Quoi qu’il en soit, c’est la confusion des deux espèces d’ordre qu’on trouve derrière le relativisme des modernes, comme elle était déjà sous le dogma­tisme des anciens.A moins que, si toutes les transactions deviennent obligatoirement électroniques, il soit contraint de dépenser son épargne si son souci est d’éviter de payer un taux négatif à sa banque ?En d’autres termes, le véritable défi est de créer de l’emploi sans croissance. La posture de e-reputation en la matière se veut résolument offensive, dans la mesure où elle sait que son développement passe par une concurrence largement généralisée, au moins à l’échelle européenne.

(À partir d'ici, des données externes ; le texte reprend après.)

(* ===== verification/System.v ===== *)
(** The panel and its web portal as one system: two processes that share the
    configuration file, in any interleaving of the requests of the portal (main.cpp:
    [cgi_config_main], a process of its own for each request), the timer of the
    onboarding, the settings that are changed on the panel, restarts of the panel,
    and either process killed inside a save.  The theorem is the invariant of the
    state both rely on.  A loss of power is not modelled: the save calls no
    [fsync], so nothing says which of its writes the flash would then hold. *)
From S2P Require Import Prelude CString PanelJson Config Portal Startup.
From stdpp Require Import list relations.
#[local] Open Scope Z_scope.

Module System.
Import Startup.

Record Home := mkHome { panel : Panel; flash : Disk }.

(** What the panel's two settings write. *)
Inductive panel_saves (p : Panel) : Config -> Prop :=
| saves_mqtt f io d : panel_saves p (g (fst (fst (save_mqtt_btn_cb f io p d))))
| saves_switch checked io d : panel_saves p (g (fst (web_portal_autostart_sw_cb checked io p d))).

(** A process that is killed between two of its system calls leaves one of
    the states of the disk that the save goes through, as every later process
    sees it; the panel is then started again. *)
Inductive happens (s : Home) : Home -> Prop :=
| portal_request rq :
    happens s (mkHome (panel s) (disk (cgi_config_main rq initial_config (flash s))))
| poll : happens s (mkHome (config_poll_timer (panel s) (flash s)) (flash s))
| mqtt_screen f io p d client :
    save_mqtt_btn_cb f io (panel s) (flash s) = (p, d, client) -> happens s (mkHome p d)
| portal_switch checked io p d :
    web_portal_autostart_sw_cb checked io (panel s) (flash s) = (p, d) -> happens s (mkHome p d)
| restart h p d : boots 2 (flash s) h = Some (p, d) -> happens s (mkHome p d)
| portal_killed section body c io d :
    apply_section (fst (load_configuration (config_file (flash s)) initial_config)) section body = inl c ->
    In d (fst (save_configuration io c (flash s))) -> happens s (mkHome (panel s) d)
| panel_killed c io h d p d' :
    panel_saves (panel s) c -> In d (fst (save_configuration io c (flash s))) -> boots 2 d h = Some (p, d') ->
    happens s (mkHome p d').

(** A new panel, without a file. *)
Definition factory : Home := mkHome (mkPanel Onboarding initial_config true) (mkDisk None None).

Definition config_wf (c : Config) : Prop :=
  client_id (g_mqtt_config c) = client_id (g_mqtt_config initial_config) /\ 1 <= port (g_mqtt_config c) < 2 ^ 31.

Definition has_credentials (c : Config) : Prop := ha_url c <> [] /\ ha_token c <> [].

Definition disk_wf (d : Disk) : Prop :=
  forall text, config_file d = Some text -> exists c, text = config_text c /\ config_wf c.

Definition home_wf (s : Home) : Prop :=
  config_wf (g (panel s)) /\ (screen (panel s) = Dashboard -> has_credentials (g (panel s))) /\ disk_wf (flash s).

(** ** Lemmas *)

Lemma initial_wf : config_wf initial_config.
Proof. split; [done|]. cbn. lia. Qed.

Lemma form_port_range text : 1 <= (if 0 <? atoi text then atoi text else 1883) < 2 ^ 31.
Proof. pose proof (s32_range (fst (strtol10 text))). unfold atoi. case_if; to_prop; lia. Qed.

Lemma load_wf file c : config_wf c -> config_wf (fst (load_configuration file c)).
Proof.
  intros [Hc Hp]. destruct file as [json|]; [|done]. split; [exact Hc|]. cbn [load_configuration fst g_mqtt_config port].
  rewrite Z.gtb_ltb. pose proof (s32_range (parse_json_int_value json (str "mqtt_port"))). case_if; to_prop; lia.
Qed.

Lemma load_credentials file c c' : load_configuration file c = (c', true) -> has_credentials c'.
Proof.
  destruct file as [json|]; [|discriminate]. cbn. intros [= <- [H1%negb_true_iff H2%negb_true_iff]%andb_true_iff].
  split; cbn; intros W; by rewrite W in *.
Qed.

Lemma section_wf c section body c' : config_wf c -> apply_section c section body = inl c' -> config_wf c'.
Proof.
  intros [Hc Hp] H. unfold apply_section in H.
  destruct (bytes_eqb section (str "ha")); [|destruct (bytes_eqb section (str "mqtt"));
    [|destruct (bytes_eqb section (str "system")); [|discriminate]]].
  - unfold section_ha in H. repeat case_match; try discriminate; by injection H as <-.
  - unfold section_mqtt in H. destruct (strtol10 _) as [p e]. repeat pass_guard H. injection H as <-. to_prop.
    split; [exact Hc|]. cbn. lia.
  - by injection H as <-.
Qed.

Lemma save_wf io c d : config_wf c -> disk_wf d -> disk_wf (saved_disk (save_configuration io c d) d).
Proof.
  intros Hc Hd. unfold disk_wf. rewrite save_cases. case_if; [intros ? [= <-]; by exists c|exact Hd].
Qed.

Lemma save_states io c d d' :
  In d' (fst (save_configuration io c d)) -> config_file d' = config_file d \/ config_file d' = Some (config_text c).
Proof.
  unfold save_configuration. destruct (open_ok io), (write_ok io), (rename_ok io); cbn; intuition (subst; auto).
Qed.

Lemma crash_wf io c d d' : config_wf c -> disk_wf d -> In d' (fst (save_configuration io c d)) -> disk_wf d'.
Proof.
  intros Hc Hd Hi. unfold disk_wf. destruct (save_states io c d d' Hi) as [-> | ->]; [exact Hd|].
  intros ? [= <-]. by exists c.
Qed.

Lemma panel_saves_wf p c : config_wf (g p) -> panel_saves p c -> config_wf c.
Proof. intros Hg [f io d|b io d]; (split; [apply Hg|]); [apply form_port_range|apply Hg]. Qed.

Lemma portal_wf rq c d : config_wf c -> disk_wf d -> disk_wf (disk (cgi_config_main rq c d)).
Proof.
  intros Hc Hd. unfold cgi_config_main, reply. repeat (case_if; [exact Hd|]).
  destruct (apply_section _ _ _) as [c'|[field error]] eqn:Es; [|exact Hd].
  assert (Hc' : config_wf c') by (eapply section_wf; [|exact Es]; by apply load_wf).
  pose proof (save_wf (save_io rq) c' d Hc' Hd) as H. destruct (save_configuration _ c' d) as [states saved].
  by destruct saved.
Qed.

Lemma boot_wf d h p : disk_wf d -> boot d h = Started p -> home_wf (mkHome p d).
Proof.
  intros Hd B. destruct (boot_started _ _ _ B) as [(S & _ & G)|(S & L)]; (split; [|split; [|exact Hd]]); cbn [panel].
  - rewrite G. apply initial_wf.
  - congruence.
  - pose proof (load_wf (config_file d) initial_config initial_wf) as W. by rewrite L in W.
  - intros _. by eapply load_credentials.
Qed.

Lemma boots_wf fuel : forall d h p d', disk_wf d -> boots fuel d h = Some (p, d') -> home_wf (mkHome p d').
Proof.
  induction fuel as [|fuel IH]; intros d h p d' Hd H; [discriminate|]. cbn [boots] in H.
  destruct (boot d h) as [p0|d0] eqn:B; [injection H as <- <-; by eapply boot_wf|].
  apply (IH d0 h p d'); [|exact H]. unfold boot in B. destruct (config_file d); [|discriminate].
  destruct (load_configuration _ _) as [c [|]]; [discriminate|]. by injection B as <-.
Qed.

Lemma happens_wf s s' : home_wf s -> happens s s' -> home_wf s'.
Proof.
  destruct s as [p d]. intros (Hg & Hs & Hd) St. cbn [panel flash] in *. destruct St; cbn [panel flash] in *.
  - split; [exact Hg|]. split; [exact Hs|]. by apply portal_wf; [apply initial_wf|].
  - assert (W := load_wf (config_file d) (g p) Hg). unfold config_poll_timer.
    destruct (screen p) eqn:S; [|split; [|split]; auto]. destruct (config_file d) as [json|]; [|split; [|split]; auto; cbn; congruence].
    pose proof (load_credentials (Some json) (g p)) as C. destruct (load_configuration (Some json) (g p)) as [c [|]].
    all: split; [exact W|]; split; [|exact Hd]; intros Hd'; first [discriminate Hd'|by apply C].
  - pose proof (panel_saves_wf p _ Hg (saves_mqtt p f io d)) as W. rewrite H in W. unfold save_mqtt_btn_cb in H. injection H as <- <- _.
    split; [exact W|]. split; [exact Hs|]. by apply save_wf.
  - unfold web_portal_autostart_sw_cb in H. injection H as <- <-. split; [exact Hg|]. split; [exact Hs|].
    apply save_wf; [|exact Hd]. exact Hg.
  - by eapply boots_wf.
  - split; [exact Hg|]. split; [exact Hs|]. eapply crash_wf; [|exact Hd|eassumption].
    eapply section_wf; [|eassumption]. apply load_wf, initial_wf.
  - eapply boots_wf; [|eassumption]. eapply crash_wf; [|exact Hd|eassumption]. by eapply panel_saves_wf.
Qed.

(** C8. The shared state is well-formed.  From a new panel, through every
    interleaving of requests of the portal, polls of the onboarding, settings
    changed on the panel and restarts, with every failure of the file system in a
    save and either process killed at any point of it: the configuration file is
    absent or the complete text of a configuration, never a torn one; every
    configuration, in the file and in the panel, has a port that is positive and
    fits an [int] (the MQTT screen, unlike the portal, sets no limit of 65535: see
    [screen_port_unchecked]) and the client id the program fixed; and a panel on
    the dashboard has an address and a token. *)
Theorem shared_state_well_formed (s : Home) (H : rtc happens factory s) : home_wf s.
Proof.
  revert H. apply rtc_ind_r; [|intros; by eapply happens_wf].
  split; [apply initial_wf|]. by split.
Qed.

(** The rule of the portal, a port from 1 to 65535, is not one of the system:
    the MQTT screen takes any positive number. *)
Theorem screen_port_unchecked :
  exists s, rtc happens factory s /\ screen (panel s) = Dashboard /\ port (g_mqtt_config (g (panel s))) = 70000.
Proof.
  set (d1 := disk (cgi_config_main sample_request initial_config (mkDisk None None))).
  set (p1 := config_poll_timer (mkPanel Onboarding initial_config true) d1).
  set (f := mkMqttForm true (str "10.0.0.9") (str "70000") [] [] (str "home/panel") true).
  destruct (save_mqtt_btn_cb f all_ok p1 d1) as [[p2 d2] c2] eqn:E2. exists (mkHome p2 d2). split.
  - eapply rtc_l; [apply (portal_request factory sample_request)|]. eapply rtc_l; [apply poll|].
    apply rtc_once. eapply mqtt_screen. exact E2.
  - vm_compute in E2. injection E2 as <- <- _. split; reflexivity.
Qed.

(** The first configuration from the portal, the poll, a setting and a restart. *)
Lemma shared_state_well_formed_witness :
  exists s, rtc happens factory s /\ screen (panel s) = Dashboard /\ home_wf s.
Proof.
  set (d1 := disk (cgi_config_main sample_request initial_config (mkDisk None None))).
  set (p1 := config_poll_timer (mkPanel Onboarding initial_config true) d1).
  destruct (save_mqtt_btn_cb sample_form all_ok p1 d1) as [[p2 d2] c2] eqn:E2.
  destruct (boots 2 d2 false) as [[p3 d3]|] eqn:E3; [|exfalso; vm_compute in E2; injection E2 as <- <- _; vm_compute in E3; discriminate].
  assert (R : rtc happens factory (mkHome p3 d3)).
  { eapply rtc_l; [apply (portal_request factory sample_request)|]. eapply rtc_l; [apply poll|].
    eapply rtc_l; [eapply mqtt_screen; exact E2|]. apply rtc_once. eapply restart. exact E3. }
  exists (mkHome p3 d3). split; [exact R|]. split; [|exact (shared_state_well_formed _ R)].
  vm_compute in E2. injection E2 as <- <- _. vm_compute in E3. injection E3 as <- <-. reflexivity.
Defined.
End System.
(** The cards of the two screens. *)
Definition handlers (l : list SwitchCard) : list (Callback * Z) := map (fun c => (callback c, setting c)) l.
Definition cards_ok (s : State) : Prop :=
  (forall l, sound_screen s = Some l ->
     handlers l = [(Sound_toggle_event_cb, 0); (Sound_toggle_event_cb, 1); (Sound_toggle_event_cb, 2); (Sound_toggle_event_cb, 3)]) /\
  (forall l, microphone_screen s = Some l ->
     handlers l = [(Mic_toggle_event_cb, 0); (Sound_toggle_event_cb, 1); (Sound_toggle_event_cb, 2); (Sound_toggle_event_cb, 3)]).

(** The handler of the microphone's switches gets 0 only. *)
Definition wake_only (l : list SwitchCard) : Prop := Forall (fun c => callback c = Mic_toggle_event_cb -> setting c = 0) l.

Lemma cards_wake_only s l : cards_ok s -> sound_screen s = Some l \/ microphone_screen s = Some l -> wake_only l.
Proof.
  intros [H1 H2] Hl. assert (F : Forall (fun p : Callback * Z => p.1 = Mic_toggle_event_cb -> p.2 = 0) (handlers l)).
  { destruct Hl as [Hl|Hl]; [rewrite (H1 l Hl)|rewrite (H2 l Hl)]; by repeat constructor. }
  unfold handlers in F. by rewrite Forall_map in F.
Qed.

Lemma toggle_screens opens screen i b s :
  sound_screen (toggle opens screen i b s) = sound_screen s /\ microphone_screen (toggle opens screen i b s) = microphone_screen s.
Proof.
  unfold toggle. destruct screen as [l|]; [|done]. destruct (l !! i) as [c|]; [|done].
  unfold sound_toggle_event_cb, mic_toggle_event_cb, apply_hardware_volume, save. destruct (callback c); by repeat case_if.
Qed.

(** A tap changes what a card shows, and nothing else of it. *)
Lemma press_handlers i b screen l : press i b screen = Some l -> exists l0, screen = Some l0 /\ handlers l = handlers l0.
Proof.
  unfold press. destruct screen as [l0|]; [|discriminate]. intros [= <-]. exists l0. split; [reflexivity|]. unfold handlers.
  revert i. induction l0 as [|c l0 IH]; intros [|i]; [done..|]. exact (f_equal (cons _) (IH i)).
Qed.

Lemma press_open i b screen : is_open (press i b screen) = is_open screen.
Proof. by destruct screen. Qed.
Definition serialize_result (result : AssistPipelineResult) (final_result : bool) : bytes :=
  dq "{'final':" ++ bool_text final_result ++
  dq ",'success':" ++ bool_text (success result) ++
  dq ",'stage':'" ++ json_escape (stage result) ++
  dq "','transcript':'" ++ json_escape (transcript result) ++
  dq "','response':'" ++ json_escape (response result) ++
  dq "','error':'" ++ json_escape (error result) ++
  dq "','conversation_id':'" ++ json_escape (conversation_id result) ++
  dq "','response_type':'" ++ json_escape (response_type result) ++
  dq "','continue_conversation':" ++ bool_text (continue_conversation result) ++
  dq ",'audio_level':" ++ to_string (audio_level result) ++ [125; 10].

(** The body of the loop of [consume_output], and the same reading of
    [final_output] at the end of [run_assist_pipeline_process]. *)
Definition parse_line (line : bytes) : AssistPipelineResult :=
  mkResult (contains line (dq "'success':true"))
    (json_string_after line (str "stage") 0) (json_string_after line (str "transcript") 0)
    (json_string_after line (str "response") 0) (json_string_after line (str "error") 0)
    (json_string_after line (str "conversation_id") 0) (json_string_after line (str "response_type") 0)
    (json_bool_after line (str "continue_conversation") false) (json_int_after line (str "audio_level") 0).

(** [final_output] and the results passed to [on_progress]. *)
Record Output := mkOutput { final_output : bytes; progress : list AssistPipelineResult }.

Definition on_line (o : Output) (line : bytes) : Output :=
  let parsed := parse_line line in
  if contains line (dq "'final':true") then mkOutput line (progress o)
  else mkOutput (final_output o) (progress o ++ [parsed]).

(** [output.append(chunk)] and [consume_output()], for each chunk read. *)
Definition consume_output (chunks : list bytes) : bytes * Output :=
  fold_left (feed on_line) chunks ([], mkOutput [] []).

Definition set_error (r : AssistPipelineResult) (e : bytes) : AssistPipelineResult :=
  mkResult (success r) (stage r) (transcript r) (response r) e (conversation_id r) (response_type r)
    (continue_conversation r) (audio_level r).

(** The end of [run_assist_pipeline_process], from what was read. *)
Definition final_result (cancelled : bool) (o : Output) : AssistPipelineResult :=
  if cancelled then set_error empty_result (str "Anulowano Assist")
  else if is_empty (final_output o) then set_error empty_result (str "Proces pipeline nie zwrócił odpowiedzi")
  else
    let result := parse_line (final_output o) in
    if negb (success result) && is_empty (error result)
    then set_error result (str "Nieznany błąd procesu pipeline") else result.

(** ** Escaping *)

(** The characters that survive: no control character but newline and return. *)
Definition kept (c : Z) : bool := (0x20 <=? c) || (c =? 10) || (c =? 13).
Definition sanitize (v : bytes) : bytes := List.filter kept v.

Definition esc_char (c : Z) : bytes :=
  if (c =? 34) || (c =? 92) then [92; c]
  else if c =? 10 then [92; 110] else if c =? 13 then [92; 114] else [c].

#[export] Instance esc_char_escaper : Escaper esc_char.
Proof.
  constructor. intros c. unfold esc_char.
  destruct (Z.eqb_spec c 34) as [->|]; [right; exists 34, []; auto|].
  destruct (Z.eqb_spec c 92) as [->|]; [right; exists 92, []; repeat split; auto; lia|]. cbn [orb].
  destruct (Z.eqb_spec c 10); [right; exists 110, []; repeat split; auto; lia|].
  destruct (Z.eqb_spec c 13); [right; exists 114, []; repeat split; auto; lia|]. auto.
Qed.

Lemma json_escape_text v : json_escape v = esc_text esc_char (sanitize v).
Proof.
  induction v as [|c v IH]; [done|]. unfold json_escape, sanitize in *. cbn [map concat List.filter]. rewrite IH.
  unfold escape_character, kept.
  destruct (Z.eqb_spec c 34) as [->|]; [reflexivity|]. destruct (Z.eqb_spec c 92) as [->|]; [reflexivity|].
  destruct (Z.eqb_spec c 10) as [->|]; [reflexivity|]. destruct (Z.eqb_spec c 13) as [->|]; [reflexivity|].
  cbn [orb]. rewrite !orb_false_r. destruct (0x20 <=? c); [|done].
  rewrite esc_text_cons. unfold esc_char.
  rewrite !(proj2 (Z.eqb_neq c _)) by assumption. reflexivity.
Qed.

(** The reader undoes the escaping, up to the closing quote. *)
Lemma unescape_text v rest : forall acc, unescape (esc_text esc_char v ++ 34 :: rest) acc false = acc ++ v.
Proof.
  induction v as [|c v IH]; intros acc; [cbn; by rewrite app_nil_r|].
  rewrite esc_text_cons, <- app_assoc. unfold esc_char at 1.
  destruct (Z.eqb_spec c 34) as [->|]; [cbn; by rewrite IH, <- app_assoc|].
  destruct (Z.eqb_spec c 92) as [->|]; [cbn; by rewrite IH, <- app_assoc|]. cbn [orb].
  destruct (Z.eqb_spec c 10) as [->|]; [cbn; by rewrite IH, <- app_assoc|].
  destruct (Z.eqb_spec c 13) as [->|]; [cbn; by rewrite IH, <- app_assoc|].
  cbn [app unescape]. rewrite !(proj2 (Z.eqb_neq c _)) by assumption. by rewrite IH, <- app_assoc.
Qed.

Lemma sanitize_kept v : Forall (fun c => kept c = true) v -> sanitize v = v.
Proof. induction 1 as [|c v Hc _ IH]; [done|]. unfold sanitize in *. cbn [List.filter]. by rewrite Hc, IH. Qed.

(** The escaped text stays on one line. *)
Lemma json_escape_line v : Forall (fun b => b <> 10) (json_escape v).
Proof.
  induction v as [|c v IH]; [constructor|]. unfold json_escape in *. cbn [map concat]. apply Forall_app. split; [|exact IH].
  unfold escape_character. repeat case_if; to_prop; repeat constructor; try lia.
Qed.

(** ** Reading a member where the search found it *)

Section Reading.
Context (json key rest : bytes).

Lemma key_colon_value skip text :
  Forall (fun b => b <> 58) skip ->
  cut (marker key) json = Some (marker key ++ skip ++ 58 :: text) ->
  exists position colon,
    str_find json (marker key) 0 = Some position /\
    str_find json [58] (position + length (marker key)) = Some colon /\
    drop colon json = 58 :: text /\ (colon <= length json)%nat.
Proof using.
  intros Hs Hc. destruct (str_find_at json (marker key) 0 json _ ltac:(lia) eq_refl Hc) as (p & E1 & D1 & B1).
  assert (B : (p + length (marker key) <= length json)%nat).
  { apply (f_equal length) in D1. rewrite length_drop, length_app in D1. lia. }
  assert (D2 : drop (p + length (marker key)) json = skip ++ 58 :: text) by (rewrite <- drop_drop, D1, drop_app_length; done).
  destruct (str_find_at json [58] _ _ (58 :: text) B D2) as (c & E2 & D3 & B3).
  { rewrite (cut_skip_head 58 []) by exact Hs. by apply cut_here. }
  exists p, c. repeat split; auto; lia.
Qed.

Lemma string_after_at skip v :
  Forall (fun b => b <> 58) skip ->
  cut (marker key) json = Some (marker key ++ skip ++ 58 :: val_text esc_char (JStr v) ++ rest) ->
  json_string_after json key 0 = v.
Proof using.
  intros Hs Hc. destruct (key_colon_value _ _ Hs Hc) as (p & c & E1 & E2 & D & B). unfold json_string_after. rewrite E1, E2.
  assert (B1 : (c + 1 <= length json)%nat).
  { apply (f_equal length) in D. rewrite length_drop in D. cbn [length] in D. lia. }
  assert (D1 : drop (c + 1) json = val_text esc_char (JStr v) ++ rest) by (rewrite <- drop_drop, D; done).
  destruct (str_find_at json [34] _ _ (val_text esc_char (JStr v) ++ rest) B1 D1) as (q & E3 & D3 & B3); [by apply cut_here|].
  rewrite E3. replace (S q) with (q + 1)%nat by lia. rewrite <- drop_drop, D3. cbn [val_text app drop].
  rewrite <- app_assoc. apply unescape_text.
Qed.
(** C3. No audio leaves the panel before Home Assistant asked for the token,
    accepted it and started the pipeline with a handler of one byte (until then
    no call has even tried to send any); the binary messages are then a prefix of
    the recording cut into chunks behind the handler's byte, with the bare byte as
    the end mark, and the child only reports success when all of them were sent. *)
Theorem audio_only_after_auth s token cid audio :
  let st := snd (conversation s token cid audio initial) in
  (binary (sent st) = [] /\ binary (tried st) = [] /\ success (result st) = false) \/
  (authenticated s = true /\
   exists id cs k, 1 <= id <= 255 /\ concat cs = audio /\ Forall (fun c => (length c <= 1024)%nat) cs /\
     let frames := map (fun c => id :: c) cs ++ [[id]] in
     binary (sent st) = take k frames /\ (success (result st) = true -> binary (sent st) = frames)).
Proof.
  destruct (conversation_audio s token cid audio) as [H|(Ha & id & k & Hid & Hb & Hs)]; [left; exact H|right].
  split; [exact Ha|]. exists id, (chunks (length audio) audio), k.
  split; [exact Hid|]. split; [by apply chunks_concat|]. split; [apply chunks_length|]. by split.
Qed.

(** Whatever Home Assistant sends, a frame that [read_ws_frame] accepts has a
    4-bit opcode and at most 1 MiB of payload, and exactly its header and its
    payload are taken from the connection. *)
Theorem read_ws_frame_bounded c opcode payload c' :
  read_ws_frame c = Some (opcode, payload, c') ->
  0 <= opcode < 16 /\ zlen payload <= 1048576 /\
  exists header, (2 <= length header <= 10)%nat /\ incoming c = header ++ payload ++ incoming c'.
Proof.
  unfold read_ws_frame. intros E.
  apply bind_Some in E as ((hdr & c1) & [Lh Eh]%ssl_read_all_take & E).
  apply bind_Some in E as ((size & c2) & Es & E).
  assert (Hx : exists ext, (length ext <= 8)%nat /\ incoming c1 = ext ++ incoming c2).
  { revert Es. repeat case_if; intros Es.
    - apply bind_Some in Es as ((ext & c3) & [Le Ee]%ssl_read_all_take & [= _ <-]). exists ext. split; [lia|done].
    - apply bind_Some in Es as ((ext & c3) & [Le Ee]%ssl_read_all_take & [= _ <-]). exists ext. split; [lia|done].
    - injection Es as _ <-. exists []. split; [cbn; lia|done]. }
  destruct Hx as (ext & Lx & Ex). unfold max_frame in E. destruct (Z.ltb_spec (1024 * 1024) size); [discriminate|].
  apply bind_Some in E as ((p & c3) & Ep & [= <- <- <-]).
  assert (Hp : incoming c2 = p ++ incoming c3 /\ zlen p <= 1048576).
  { destruct (size =? 0); [by injection Ep as <- <-|]. apply ssl_read_all_take in Ep as [Lp Ep]. split; [exact Ep|lia]. }
  destruct Hp as [Ep' Hp]. rewrite land_15. split; [apply Z.mod_pos_bound; lia|]. split; [exact Hp|].
  exists (hdr ++ ext). rewrite length_app. split; [lia|]. by rewrite <- app_assoc, <- Ep', <- Ex.
Qed.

Le poète est ce révélateur.Surtout, il n’y a pas d’humanité sans société, et la société demande à l’individu un désintéressement que l’insecte, dans son automatisme, pousse jusqu’à l’oubli complet de soi.Il ne pourra donc subsister entre la perception et la mémoire qu’une simple différence de degré, et pas plus dans l’une que dans l’autre le sujet ne sortira de lui-même.La puissance organisationnelle de ces entreprises leur donne l’assurance de la continuité, quels que soit les évènements de vie qui affecte leurs dirigeants.Le déter­minisme de Leibnitz ne vient pas, en effet, de sa conception de la monade, mais de ce qu’il construit l’univers avec des monades seulement.Et, comme s’ils n’avaient pas fini par GAGNER, comme s’ils n’avaient pas pour eux places ni best-sellers et comme s’ils ne fixaient pas les sujets de débat, ils continuent à se dire minoritaires et insolents.Pas de décision stratégique sans contrôle de l’EtatAutant dire que toutes les décisions d’investissement stratégiques resteront soumises au contrôle de l’Etat, la fin des autorisations ne concernant que les investissements à impact local.